Happy St. Patrick's day!!!
Hope the weather is nice enough where ever you are to enjoy the day, run some trains and drink a few cold ones!!


----------



## Steve Stockham (Jan 2, 2008)

Ahh...tis a very fine day indeed! Looks like twill be corned beef and cabbage fer dinner followed by a pint or two of the good stuff don't ya know!
Of course, for the younguns it be Lucky Charms fer breakfast!


----------



## livesteam53 (Jan 4, 2008)

Same thing on our menu here tonight. 

Happy St, Patrick's Day


----------



## Madstang (Jan 4, 2008)

Tis time ta relect on Irish past. Terrence O'Fynn....." May the good lord take a lik'in to ya!" Ye be missed!

(I know he be listnin ta baggy's in heaven)

Happy St. Paddy's day to ya all!



Bubba O'Madrigal (today EVERYONE is Irish)


----------



## aceinspp (Jan 2, 2008)

Yep hope you all have a great St Pats day as I will be enjoying another year older and drinking some of the good old green beer and eating corn beef. Should be in the 70s today so I will also be running trains most of the day. Later RJD


----------



## tacfoley (Jan 3, 2008)

Posted By Madstang on 17 Mar 2011 05:36 AM 

Bubba O'Madrigal (today EVERYONE is Irish)

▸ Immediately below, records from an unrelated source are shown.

(** One tool call on a state: the tool runs on the state and its update is
    folded into it; a tool that raises leaves no update. *)
Definition run (call : ToolCall) (id : string) (s : OrderState) : Result OrderState :=
  c <- invoke call {| state := s; tool_call_id := id |} ;;
  Ok (apply_update s c).

(** A sequence of tool calls, each on the state the one before left; the
    result lists the state after every call. *)
Fixpoint run_calls (calls : list ToolCall) (id : string) (s : OrderState)
  : Result (list OrderState) :=
  match calls with
  | [] => Ok []
  | call :: rest =>
      s' <- run call id s ;;
      trace <- run_calls rest id s' ;;
      Ok (s' :: trace)
  end.

(** The state a conversation starts from: the first human message, no other key. *)
Definition initial_state (first_message : string) : OrderState :=
  {| messages := [HumanMessage first_message];
     current_step := None;
     order_items := None;
     order_type := None;
     delivery_address := None;
     order_total := None;
     payment_confirmed := None |}.

(** The state after the last call of a sequence. *)
Definition final_state (calls : list ToolCall) (id : string) (s : OrderState)
  : Result OrderState :=
  trace <- run_calls calls id s ;;
  Ok (last trace s).

(** ** Vocabulary of the properties *)

(** The int converts to a float ([float_of_int] does not raise). *)
Definition fits_float (n : Z) : bool := is_ok (float_of_int n).

(** The state [s] with its [current_step] key replaced (or dropped). *)
Definition at_step (step : option OrderStep) (s : OrderState) : OrderState :=
  {| messages := messages s;
     current_step := step;
     order_items := order_items s;
     order_type := order_type s;
     delivery_address := delivery_address s;
     order_total := order_total s;
     payment_confirmed := payment_confirmed s |}.

(** [xs] are the products price times quantity of [items], in order. *)
Definition products (items : list Item) (xs : list float) : Prop :=
  Forall2
    (fun item x =>
       exists q, float_of_int (quantity item) = Ok q /\ x = (price item * q)%float)
    items xs.

(** What [sum] returns on floats, as a fold over them: where it adds plainly,
    every item added to the sum of the items before it; where it compensates,
    that running sum [f] beside the collected rounding errors [c], which are
    added at the end unless they are zero, infinite or a NaN. *)
Definition sum_of (xs : list float) : float :=
  match version with
  | plain => fold_left PrimFloat.add xs 0%float
  | compensated =>
      match xs with
      | [] => 0%float
      | x1 :: rest =>
          let '(f, c) :=
            fold_left
              (fun '(f, c) x =>
                 let t := (f + x)%float in
                 (t, if (abs x <=? abs f)%float then (c + ((f - t) + x))%float
                     else (c + ((x - t) + f))%float))
              rest ((0 + x1)%float, 0%float) in
          if (negb (c =? 0)%float && is_finite c)%bool then (f + c)%float else f
      end
  end.


(** [order_total] is [sum] of the products of the items [kept] at the last
    removal (none at the start), to which the products of the items [added]
    since were added one after the other. *)
Definition tracked (s : OrderState) : Prop :=
  exists kept added xs ys,
    order_items s = Some (kept ++ added)%list /\
    products kept xs /\ products added ys /\
    order_total s = Some (fold_left PrimFloat.add ys (sum_of xs)).

(** The calls that edit the item list, with a quantity that converts to float. *)
Definition edit_call (call : ToolCall) : bool :=
  match call with
  | call_add_item _ _ quantity _ _ => fits_float quantity
  | call_remove_item _ => true
  | _ => false
  end.

(** The state right after [start_order]. *)
Definition started (s : OrderState) (id : string) : OrderState :=
  apply_update s (start_order {| state := s; tool_call_id := id |}).

(** The pickup scenario: one medium cheese pizza, paid in cash. *)
Definition pickup_scenario : list ToolCall :=
  [ call_start_order;
    call_add_item "Cheese Pizza" "medium" 1 [] 9.25%float;
    call_finish_order_collection;
    call_set_order_type pickup;
    call_confirm_order;
    call_process_payment "cash" ].

(** The 2-item order of the scenarios: a cheese pizza and two cokes. *)
Definition two_items : list Item :=
  [ {| name := "Cheese Pizza"; size := "medium"; quantity := 1; extras := [];
       price := 9.25%float |};
    {| name := "Coke"; size := "large"; quantity := 2; extras := [];
       price := 3%float |} ].

Definition collecting_two_items : ToolRuntime :=
  {| state :=
       {| messages := [];
          current_step := Some Step.order_collection;
          order_items := Some two_items;
          order_type := None;
          delivery_address := None;
          order_total := Some 15.25%float;
          payment_confirmed := None |};
     tool_call_id := "call_1" |}.

(** A conversation that has just begun: step greeting, nothing ordered. *)
Definition greeting_runtime : ToolRuntime :=
  {| state :=
       {| messages := [HumanMessage "Hi, I'd like to order some pizza"];
          current_step := Some Step.greeting;
          order_items := None;
          order_type := None;
          delivery_address := None;
          order_total := None;
          payment_confirmed := None |};
     tool_call_id := "call_1" |}.

(** The 2-item order at a later step, with the keys of that step set. *)
Definition two_items_at (step : OrderStep) (type : option OrderType)
    (confirmed : option bool) : ToolRuntime :=
  {| state :=
       {| messages := [];
          current_step := Some step;
          order_items := Some two_items;
          order_type := type;
          delivery_address := None;
          order_total := Some 15.25%float;
          payment_confirmed := confirmed |};
     tool_call_id := "call_7" |}.

(** An order of 10.00 waiting for payment. *)
Definition paying_ten : ToolRuntime :=
  {| state :=
       {| messages := [];
          current_step := Some Step.payment;
          order_items :=
            Some [ {| name := "Pepperoni Pizza"; size := "medium"; quantity := 1;
                      extras := []; price := 10%float |} ];
          order_type := Some pickup;
          delivery_address := None;
          order_total := Some 10%float;
          payment_confirmed := None |};
     tool_call_id := "call_9" |}.

(** Four pizzas, then a drink that is added and taken off again. *)
Definition drifting_edits : list ToolCall :=
  [ call_add_item "Pepperoni Pizza" "large" 1 [] 12.95%float;
    call_add_item "Eggplant Pizza" "medium" 1 [] 9.75%float;
    call_add_item "Eggplant Pizza" "medium" 1 [] 9.75%float;
    call_add_item "Pepperoni Pizza" "large" 1 [] 12.95%float;
    call_add_item "Coke" "small" 1 [] 1%float;
    call_remove_item 5 ].

(** The replacement fields of a template, in order. *)
Fixpoint holes (template : Template) : list Hole.t :=
  match template with
  | [] => []
  | Text _ :: rest => holes rest
  | Fill h :: rest => h :: holes rest
  end.

(** ** The rest of the module *)

(** [x or []] for a list that may be None: None and the empty list are falsy. *)
Definition or_empty {A : Type} (x : option (list A)) : list A :=
  match x with
  | Some (a :: l) => a :: l
  | _ => []
  end.

(** How to merge multiple updates to order_items in a single step. *)
Definition merge_order_items (left right : option (list Item)) : list Item :=
  (or_empty left ++ or_empty right)%list.

(** The tools the agent is created with. *)
Definition all_tools : list Tool.t :=
  [ Tool.start_order;
    Tool.add_item;
    Tool.remove_item;
    Tool.finish_order_collection;
    Tool.set_order_type;
    Tool.set_delivery_address;
    Tool.confirm_order;
    Tool.add_more_items;
    Tool.process_payment;
    Tool.go_back_to_order ].

Definition tool_eq_dec (a b : Tool.t) : {a = b} + {a <> b}.
Proof. decide equality. Defined.

(** The reply the chat loop prints after a turn: going through the messages
    from the last one backwards, the content of the first AI message whose
    content is not empty. *)
Fixpoint first_reply (msgs : list Message) : option string :=
  match msgs with
  | [] => None
  | AIMessage (String a content) :: _ => Some (String a content)
  | _ :: rest => first_reply rest
  end.

Definition printed_reply (messages : list Message) : option string :=
  first_reply (rev messages).

(** ** The agent's turns *)

(** The step the middleware reads from a state. *)
Definition step_of (s : OrderState) : OrderStep :=
  get (current_step s) Step.greeting.

(** The call is of a tool that [apply_step_config] offers on this state. *)
Definition offered (s : OrderState) (call : ToolCall) : bool :=
  if in_dec tool_eq_dec (tool_of call) (StepConfig.tools (STEP_CONFIG (step_of s)))
  then true else false.

(** One tool call of the agent: the model is handed the offered tools only, so
    the call is of one of them; it is run on the state, one call at a time,
    and did not raise. *)
Definition run_offered (call : ToolCall) (id : string) (s : OrderState)
  : option OrderState :=
  if offered s call then
    match run call id s with
    | Ok s' => Some s'
    | Raise _ => None
    end
  else None.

Yup, even your president has an Irish name. ;=)

tac
www.ovgrs.org
Supporter of the Cape Meares Lighthouse Restoration Fund


----------



## markoles (Jan 2, 2008)

Happy St. Patrick's day! Corned beef and cabbage went in to the crock pot at 6:50 this morning. It'll simmer all day in guiness. I'm sure when we go for the 'family walk' tonight, I'll be rocking this hat:









And NO! It is NOT for sale!! 

I expect we'll have the Piper from down the street make his annual appearance as well. That's always cool.


----------



## tmejia (Jan 2, 2008)

Enjoy everyone. I'll be having corned beef, plenty of beer, sunshine and March Madness








My mother-in-laws maiden name was O' Hogan. 
*"In Heaven there is no beer, that is why we drink it here"*


Tommy








Rio Gracie


----------



## pete (Jan 2, 2008)

Terry are you going to the meeting this sunday. I think we will bring our pcc aristo trolley and see if we can run on john minch layout.


----------



## vsmith (Jan 2, 2008)

Anyone who drinks dyed 'green beer' today deserves to be beaten with a sheleighly, only a proper Irish beer like Guinness is appropriate today. 

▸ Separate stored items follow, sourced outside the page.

(** *** Single monitor rotation *)

(** [monitor] is [&monitors->monitors[i]] at the only call site, never
    [NULL]. *)
Definition rotate_monitor (monitor : MonitorInfo) (command : RotationCommand)
           (dry_run : bool) : M RotationResult :=
  current <- call (fun h => os_enum_settings os h (device_path monitor))
                  (EnumDisplaySettingsExA (device_path monitor)) ;;
  match current with
  | None => ret (mkResult false DISP_CHANGE_BADMODE 0 0)
  | Some devmode =>
      let old := dmDisplayOrientation devmode in
      let new := get_target_orientation old command in
      let new_devmode :=
        mkDevmode (Z.lor (dmFields devmode) DM_DISPLAYORIENTATION) new
                  (dmPelsWidth devmode) (dmPelsHeight devmode) in
      let new_devmode :=
        if should_swap_dimensions old new then
          mkDevmode (Z.lor (dmFields new_devmode)
                           (Z.lor DM_PELSWIDTH DM_PELSHEIGHT))
                    (dmDisplayOrientation new_devmode)
                    (dmPelsHeight new_devmode) (dmPelsWidth new_devmode)
        else new_devmode in
      if dry_run then ret (mkResult true 0 old new)
      else
        let flags := Z.lor CDS_UPDATEREGISTRY CDS_GLOBAL in
        change_result <-
          call (fun h => os_change_settings os h (device_path monitor)
                                            new_devmode flags)
               (ChangeDisplaySettingsExA (device_path monitor)
                                         new_devmode flags) ;;
        ret (mkResult (change_result =? DISP_CHANGE_SUCCESSFUL)
                      change_result old new)
  end.

(** *** Batch rotation with selector filtering *)

(** The inner loops over a selector list: does any selector match? *)
Definition matches_any (selectors : Util.SelectorList) (monitor : MonitorInfo)
  : bool :=
  existsb (fun selector =>
             Util.matches_monitor selector (id monitor) (device_path monitor)
                                  (device_name monitor))
          selectors.

(** The flag [should_process] at the end of the two selector checks. *)
Definition should_process (include_selectors exclude_selectors
                             : option Util.SelectorList)
           (monitor : MonitorInfo) : bool :=
  let included :=
    match include_selectors with
    | Some ((_ :: _) as selectors) => matches_any selectors monitor
    | _ => true
    end in
  match exclude_selectors with
  | Some ((_ :: _) as selectors) =>
      if matches_any selectors monitor then false else included
  | _ => included
  end.

(** The outcome written for a monitor that was filtered out. *)
Definition filtered_out (monitor : MonitorInfo) : RotationResult :=
  mkResult true DISP_CHANGE_SUCCESSFUL (orientation monitor)
           (orientation monitor).

(** The loop [for (i = 0; i < monitors->count; i++)], on the monitors
    from index [i] on; [batch_result] holds the counters and
    [results[0..i-1]]. *)
Fixpoint rotate_loop (monitors : MonitorList) (command : RotationCommand)
         (include_selectors exclude_selectors : option Util.SelectorList)
         (dry_run : bool) (batch_result : BatchRotationResult)
  : M BatchRotationResult :=
  match monitors with
  | [] => ret batch_result
  | monitor :: rest =>
      if should_process include_selectors exclude_selectors monitor then
        r <- rotate_monitor monitor command dry_run ;;
        rotate_loop rest command include_selectors exclude_selectors dry_run
          (if success r then
             mkBatch (success_count batch_result + 1)
                     (failure_count batch_result)
                     (results batch_result ++ [r])
           else
             mkBatch (success_count batch_result)
                     (failure_count batch_result + 1)
                     (results batch_result ++ [r]))
      else
        rotate_loop rest command include_selectors exclude_selectors dry_run
          (mkBatch (success_count batch_result) (failure_count batch_result)
                   (results batch_result ++ [filtered_out monitor]))
  end.

Definition rotate_monitors_filtered (monitors : MonitorList)
           (command : RotationCommand)
           (include_selectors exclude_selectors : option Util.SelectorList)
           (dry_run : bool) : M BatchRotationResult :=
  rotate_loop monitors command include_selectors exclude_selectors dry_run
              (mkBatch 0 0 []).

(** *** Rollback *)

(** The loop of [create_rollback_state]: a monitor whose settings cannot
    be read is skipped. *)
Fixpoint snapshot_loop (monitors : MonitorList) (infos : RollbackState)
  : M RollbackState :=
  match monitors with
  | [] => ret infos
  | monitor :: rest =>
      current <- call (fun h => os_enum_settings os h (device_path monitor))
                      (EnumDisplaySettingsExA (device_path monitor)) ;;
      match current with
      | None => snapshot_loop rest infos
      | Some devmode =>
          snapshot_loop rest
            (infos ++ [mkRollbackInfo (device_path monitor)
                                      (dmDisplayOrientation devmode)
                                      (dmPelsWidth devmode)
                                      (dmPelsHeight devmode)])
      end
  end.

Definition create_rollback_state (monitors : MonitorList)
  : M (option RollbackState) :=
  match monitors with
  | [] => ret None
  | _ =>
      infos <- snapshot_loop monitors [] ;;
      match infos with
      | [] => ret None
      | _ => ret (Some infos)
      end
  end.

(** The loop of [rollback_monitors]; [all_successful] is the flag so
    far. *)
Fixpoint rollback_loop (infos : RollbackState) (dry_run : bool)
         (all_successful : bool) : M bool :=
  match infos with
  | [] => ret all_successful
  | info :: rest =>
      current <- call (fun h => os_enum_settings os h (rb_device_path info))
                      (EnumDisplaySettingsExA (rb_device_path info)) ;;
      match current with
      | None => rollback_loop rest dry_run false
      | Some devmode =>
          if dry_run then rollback_loop rest dry_run all_successful
          else
            let rollback_devmode :=
              mkDevmode (Z.lor DM_DISPLAYORIENTATION
                               (Z.lor DM_PELSWIDTH DM_PELSHEIGHT))
                        (original_orientation info)
                        (original_width info) (original_height info) in
            let flags := Z.lor CDS_UPDATEREGISTRY CDS_GLOBAL in
            result <-
              call (fun h => os_change_settings os h (rb_device_path info)
                                                rollback_devmode flags)
                   (ChangeDisplaySettingsExA (rb_device_path info)
                                             rollback_devmode flags) ;;
            rollback_loop rest dry_run
              (if result =? DISP_CHANGE_SUCCESSFUL then all_successful
               else false)
      end
  end.

Definition rollback_monitors (rollback_state : option RollbackState)
           (dry_run : bool) : M bool :=
  match rollback_state with
  | None => ret true
  | Some infos => rollback_loop infos dry_run true
  end.

End WithOS.

End Rotate.

Import Rotate.

(** ** cli.c *)

Module Cli.

Local Open Scope Z_scope.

"May you die in bed at the age of 80, shot by a jealous wife" Irish blessing...or is that curse.


----------



## Mik (Jan 2, 2008)

Real Irishmen don't eat corned beef!
http://www.europeancuisines.com/The-Irish-national-dish-why-its-not-corned-beef-and-cabbage

See? Bacon, not gloopy grease 

http://www.inmamaskitchen.com/RECIPES/RECIPES/Soups/Irish_CabbageSoup.html

Kim made a similar bacon cabbage soup today.... very very tasty! Plus no floating slime and no rubbery cabbage.....


----------



## Greg Elmassian (Jan 3, 2008)

Happy birthday RJ! 

Greg


----------



## markoles (Jan 2, 2008)

Vic,

We've got the pub cans all ready to go. Plus a couple of Paulo Santo's from Dogfish Head Craft Brewery in DE. 
Palo Santo Beer review

Green beer? You mean 'fresh' beer? Or beer with green food coloring in it. Beer is beer. And if you can see the green tint in Guiness, does that make it Pennsylvania Brunswick Green or Engine black?!


----------



## Nicholas Savatgy (Dec 17, 2008)

Happy Birthday RJ,

And for all you Drinkers out there you should be ashamed of yourselfs.

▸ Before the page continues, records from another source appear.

(** * eddy: deprojection, velocity models and the likelihood of [rotationmap]

    A shallow embedding of [eddy/deprojection.py], [eddy/models.py] and the
    parameter, prior and likelihood methods of [eddy/fit_cube.py].

    Numbers.  NumPy and Python floats are modelled by [float]: a finite value
    is an exact real number, and the three special values of IEEE 754
    (plus and minus infinity, not-a-number) are kept because the code tests
    for them ([np.isfinite], [-np.inf], [np.inf], [np.nanmin]).  Rounding,
    overflow and the sign of zero are not modelled.

    Errors.  A Python exception is a value [Err e] of the [result] type.

    Dictionaries.  A Python [dict] keeps its keys in insertion order and
    [_ln_prior] leaves its loop early, so a dictionary is an association
    list in insertion order. *)

From Stdlib Require Import Reals Lra Lia String Ascii ZArith Bool List.
Import ListNotations.

Local Open Scope R_scope.

(** ** Floating-point values *)

Inductive float : Type :=
| Fin (r : R)
| PInf
| NInf
| NaN.

Definition Rltb (x y : R) : bool := if Rlt_dec x y then true else false.
Definition Rleb (x y : R) : bool := if Rle_dec x y then true else false.
Definition Reqb (x y : R) : bool := if Req_dec_T x y then true else false.

Definition isfinite (x : float) : bool :=
  match x with Fin _ => true | _ => false end.

Definition isnan (x : float) : bool :=
  match x with NaN => true | _ => false end.

Definition fneg (x : float) : float :=
  match x with
  | Fin r => Fin (- r)
  | PInf => NInf
  | NInf => PInf
  | NaN => NaN
  end.

Definition fabs (x : float) : float :=
  match x with
  | Fin r => Fin (Rabs r)
  | PInf | NInf => PInf
  | NaN => NaN
  end.

Definition fadd (x y : float) : float :=
  match x, y with
  | NaN, _ | _, NaN => NaN
  | Fin a, Fin b => Fin (a + b)
  | PInf, NInf | NInf, PInf => NaN
  | PInf, _ | _, PInf => PInf
  | NInf, _ | _, NInf => NInf
  end.

Definition fsub (x y : float) : float := fadd x (fneg y).

(** An infinity of the sign of [r] times the sign of [pos]; [0 * inf] is
    not a number. *)
Definition signed_inf (r : R) (pos : bool) : float :=
  if Rltb 0 r then (if pos then PInf else NInf)
  else if Rltb r 0 then (if pos then NInf else PInf)
  else NaN.

Definition fmul (x y : float) : float :=
  match x, y with
  | NaN, _ | _, NaN => NaN
  | Fin a, Fin b => Fin (a * b)
  | Fin a, PInf | PInf, Fin a => signed_inf a true
  | Fin a, NInf | NInf, Fin a => signed_inf a false
  | PInf, PInf | NInf, NInf => PInf
  | PInf, NInf | NInf, PInf => NInf
  end.

(** NumPy division: a finite non-zero value over zero is an infinity,
    [0 / 0] and [inf / inf] are not a number. *)
Definition fdiv (x y : float) : float :=
  match x, y with
  | NaN, _ | _, NaN => NaN
  | Fin a, Fin b => if Reqb b 0 then signed_inf a true else Fin (a / b)
  | Fin _, (PInf | NInf) => Fin 0
  | PInf, Fin b => if Rltb b 0 then NInf else PInf
  | NInf, Fin b => if Rltb b 0 then PInf else NInf
  | (PInf | NInf), (PInf | NInf) => NaN
  end.

Definition fsqr (x : float) : float := fmul x x.

(** Comparisons are false as soon as one side is not a number. *)
Definition flt (x y : float) : bool :=
  match x, y with
  | NaN, _ | _, NaN => false
  | Fin a, Fin b => Rltb a b
  | NInf, (Fin _ | PInf) => true
  | Fin _, PInf => true
  | _, _ => false
  end.

Definition fle (x y : float) : bool :=
  match x, y with
  | NaN, _ | _, NaN => false
  | Fin a, Fin b => Rleb a b
  | NInf, _ => true
  | _, PInf => true
  | _, _ => false
  end.

Definition fgt (x y : float) : bool := flt y x.
Definition fge (x y : float) : bool := fle y x.

(** [np.maximum]: the larger value, not-a-number when either is. *)
Definition fmaximum (x y : float) : float :=
  match x, y with
  | NaN, _ | _, NaN => NaN
  | _, _ => if fle x y then y else x
  end.

Definition fsqrt (x : float) : float :=
  match x with
  | Fin r => if Rltb r 0 then NaN else Fin (sqrt r)
  | PInf => PInf
  | NInf | NaN => NaN
  end.

Definition fexp (x : float) : float :=
  match x with
  | Fin r => Fin (exp r)
  | PInf => PInf
  | NInf => Fin 0
  | NaN => NaN
  end.

Definition flog (x : float) : float :=
  match x with
  | Fin r => if Rltb 0 r then Fin (ln r)
             else if Reqb r 0 then NInf else NaN
  | PInf => PInf
  | NInf | NaN => NaN
  end.

Definition fcos (x : float) : float :=
  match x with Fin r => Fin (cos r) | _ => NaN end.

Definition fsin (x : float) : float :=
  match x with Fin r => Fin (sin r) | _ => NaN end.

(** The tangent of a finite value is finite, as it is in floating point,
    where no argument falls on a pole. *)
Definition ftan (x : float) : float :=
  match x with Fin r => Fin (tan r) | _ => NaN end.

(** [np.radians]. *)
Definition radians (x : float) : float := fmul x (Fin (PI / 180)).

(** [np.hypot]: infinite when either side is, whatever the other. *)
Definition fhypot (x y : float) : float :=
  match x, y with
  | (PInf | NInf), _ | _, (PInf | NInf) => PInf
  | NaN, _ | _, NaN => NaN
  | Fin a, Fin b => Fin (sqrt (a * a + b * b))
  end.

(** [np.arctan2 y x] for finite arguments: the angle of the point [(x, y)]
    in (-pi, pi]. *)
Definition Ratan2 (y x : R) : R :=
  if Rltb 0 x then atan (y / x)
  else if Rltb x 0
       then (if Rltb y 0 then atan (y / x) - PI else atan (y / x) + PI)
  else if Rltb 0 y then PI / 2
  else if Rltb y 0 then - (PI / 2)
  else 0.

Definition farctan2 (y x : float) : float :=
  match y, x with
  | NaN, _ | _, NaN => NaN
  | Fin a, Fin b => Fin (Ratan2 a b)
  | Fin a, PInf => Fin 0
  | Fin a, NInf => if Rltb a 0 then Fin (- PI) else Fin PI
  | PInf, Fin _ => Fin (PI / 2)
  | NInf, Fin _ => Fin (- (PI / 2))
  | PInf, PInf => Fin (PI / 4)
  | PInf, NInf => Fin (3 * PI / 4)
  | NInf, PInf => Fin (- (PI / 4))
  | NInf, NInf => Fin (- (3 * PI / 4))
  end.

Definition is_int (s : R) : bool := Reqb s (IZR (Int_part s)).
Definition is_odd_int (s : R) : bool := is_int s && Z.odd (Int_part s).

(** [np.power] with a real exponent, after the C library's [pow]. *)
Definition fpower (x y : float) : float :=
  match y with
  | Fin s =>
      if Reqb s 0 then Fin 1 else
      match x with
      | Fin r =>
          if Rltb 0 r then Fin (Rpower r s)
          else if Reqb r 0 then (if Rltb 0 s then Fin 0 else PInf)
          else if is_int s then Fin (powerRZ r (Int_part s)) else NaN
      | PInf => if Rltb 0 s then PInf else Fin 0
      | NInf => if Rltb 0 s then (if is_odd_int s then NInf else PInf)
                else Fin 0
      | NaN => NaN
      end
  | PInf =>
      match x with
      | Fin r => if Reqb (Rabs r) 1 then Fin 1
                 else if Rltb (Rabs r) 1 then Fin 0 else PInf
      | PInf | NInf => PInf
      | NaN => NaN
      end
  | NInf =>
      match x with
      | Fin r => if Reqb (Rabs r) 1 then Fin 1
                 else if Rltb (Rabs r) 1 then PInf else Fin 0
      | PInf | NInf => Fin 0
      | NaN => NaN
      end
  | NaN =>
      match x with
      | Fin r => if Reqb r 1 then Fin 1 else NaN
      | _ => NaN
      end
  end.

Declare Scope float_scope.
Delimit Scope float_scope with fl.
Bind Scope float_scope with float.
Infix "+" := fadd : float_scope.
Infix "-" := fsub : float_scope.
Infix "*" := fmul : float_scope.
Infix "/" := fdiv : float_scope.
Notation "- x" := (fneg x) : float_scope.

(** ** Exceptions and results *)

Inductive exn : Type :=
| KeyError (key : string)
| ValueError (msg : string)
| NameError (name : string)
| TypeError
| IndexError
| AttributeError.

Inductive result (A : Type) : Type :=
| Ok (a : A)
| Err (e : exn).

Arguments Ok {A} a.
Arguments Err {A} e.

Definition bind {A B : Type} (m : result A) (k : A -> result B) : result B :=
  match m with
  | Ok a => k a
  | Err e => Err e
  end.

Notation "x <- m ;; k" := (bind m (fun x => k))
  (at level 61, m at next level, right associativity).
Notation "' pat <- m ;; k" := (bind m (fun x => match x with pat => k end))
  (at level 61, pat pattern, m at next level, right associativity).

Definition raises {A : Type} (m : result A) : Prop := exists e, m = Err e.
Definition returns {A : Type} (m : result A) : Prop := exists a, m = Ok a.

(** ** Python values and dictionaries *)

Definition array1 := list float.
Definition array2 := list (list float).

Inductive value : Type :=
| VNone
| VBool (b : bool)
| VInt (n : Z)
| VFloat (x : float)
| VStr (s : string)
| VArr (a : array1).

Definition dict := list (string * value).

(** [d.get(k)] *)
Fixpoint dict_get (d : dict) (k : string) : option value :=
  match d with
  | [] => None
  | (k', v) :: d' => if String.eqb k' k then Some v else dict_get d' k
  end.

(** [d[k]], a [KeyError] when [k] is absent *)
Definition dict_item (d : dict) (k : string) : result value :=
  match dict_get d k with
  | Some v => Ok v
  | None => Err (KeyError k)
  end.

(** [d.get(k, dflt)] *)
Definition dict_get_default (d : dict) (k : string) (dflt : value) : value :=
  match dict_get d k with
  | Some v => v
  | None => dflt
  end.

(** [del d[k]] when present *)
Definition dict_remove (d : dict) (k : string) : dict :=
  filter (fun kv => negb (String.eqb (fst kv) k)) d.

(** [d[k] = v]: a present key keeps its place, a new one goes last *)
Fixpoint dict_set (d : dict) (k : string) (v : value) : dict :=
  match d with
  | [] => [(k, v)]
  | (k', v') :: d' =>
      if String.eqb k' k then (k, v) :: d' else (k', v') :: dict_set d' k v
  end.

(** [d.pop(k, dflt)]: the value and the dictionary without the key *)
Definition dict_pop (d : dict) (k : string) (dflt : value) : value * dict :=
  (dict_get_default d k dflt, dict_remove d k).

(** [d[k] = d.pop(k, dflt)] *)
Definition refill (d : dict) (k : string) (dflt : value) : dict :=
  let '(v, d') := dict_pop d k dflt in dict_set d' k v.

(** [d.get(k) is None]: the key is absent or holds [None] *)
Definition is_none (d : dict) (k : string) : bool :=
  match dict_get d k with
  | None | Some VNone => true
  | Some _ => false
  end.

(** The number a value stands for in arithmetic and comparisons; [bool] is
    a subclass of [int] in Python. *)
Definition as_float (v : value) : result float :=
  match v with
  | VBool b => Ok (Fin (if b then 1 else 0))
  | VInt n => Ok (Fin (IZR n))
  | VFloat x => Ok x
  | VNone | VStr _ | VArr _ => Err TypeError
  end.

Definition is_number (v : value) : bool :=
  match v with
  | VBool _ | VInt _ | VFloat _ => true
  | _ => false
  end.

(** [a >= b] on values *)
Definition py_ge (a b : value) : result bool :=
  x <- as_float a ;; y <- as_float b ;; Ok (fge x y).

You wonder why this Holiday gets a bad rep..........................

Corned beef !!!!!!!!!!!!!!!!!!!!!!!!! Nasty, Green Beer !!!!!!!!!!!!!!! Nasty

And that Hat, Someones going to Rock you alrite.......


----------



## afinegan (Jan 2, 2008)

Andrew Finegan here (said like Finni - gan)

Happy St Patty's day to ya


----------



## vsmith (Jan 2, 2008)

After St Patty's day, remember to try and get some exercise in tommorow morning to stay healthy & limber


----------



## Mik (Jan 2, 2008)

Looks more like Russians, Vic Irishmen have more style


----------



## aceinspp (Jan 2, 2008)

Thanks Nick and Greg for the birthday wishes. Yep I had a green beer for each of ya. To heck with all the other malarkey said. I did run my Mallet most of the day.







Later RJD


----------



## Randy Stone (Jan 2, 2008)

Happy St Paddy's day to all. 

I'm sitting here enoying a meal of Corned Beef and Cabbage that was slow cooked all day in beer. 

Sure gives the cabbage a great taste.


----------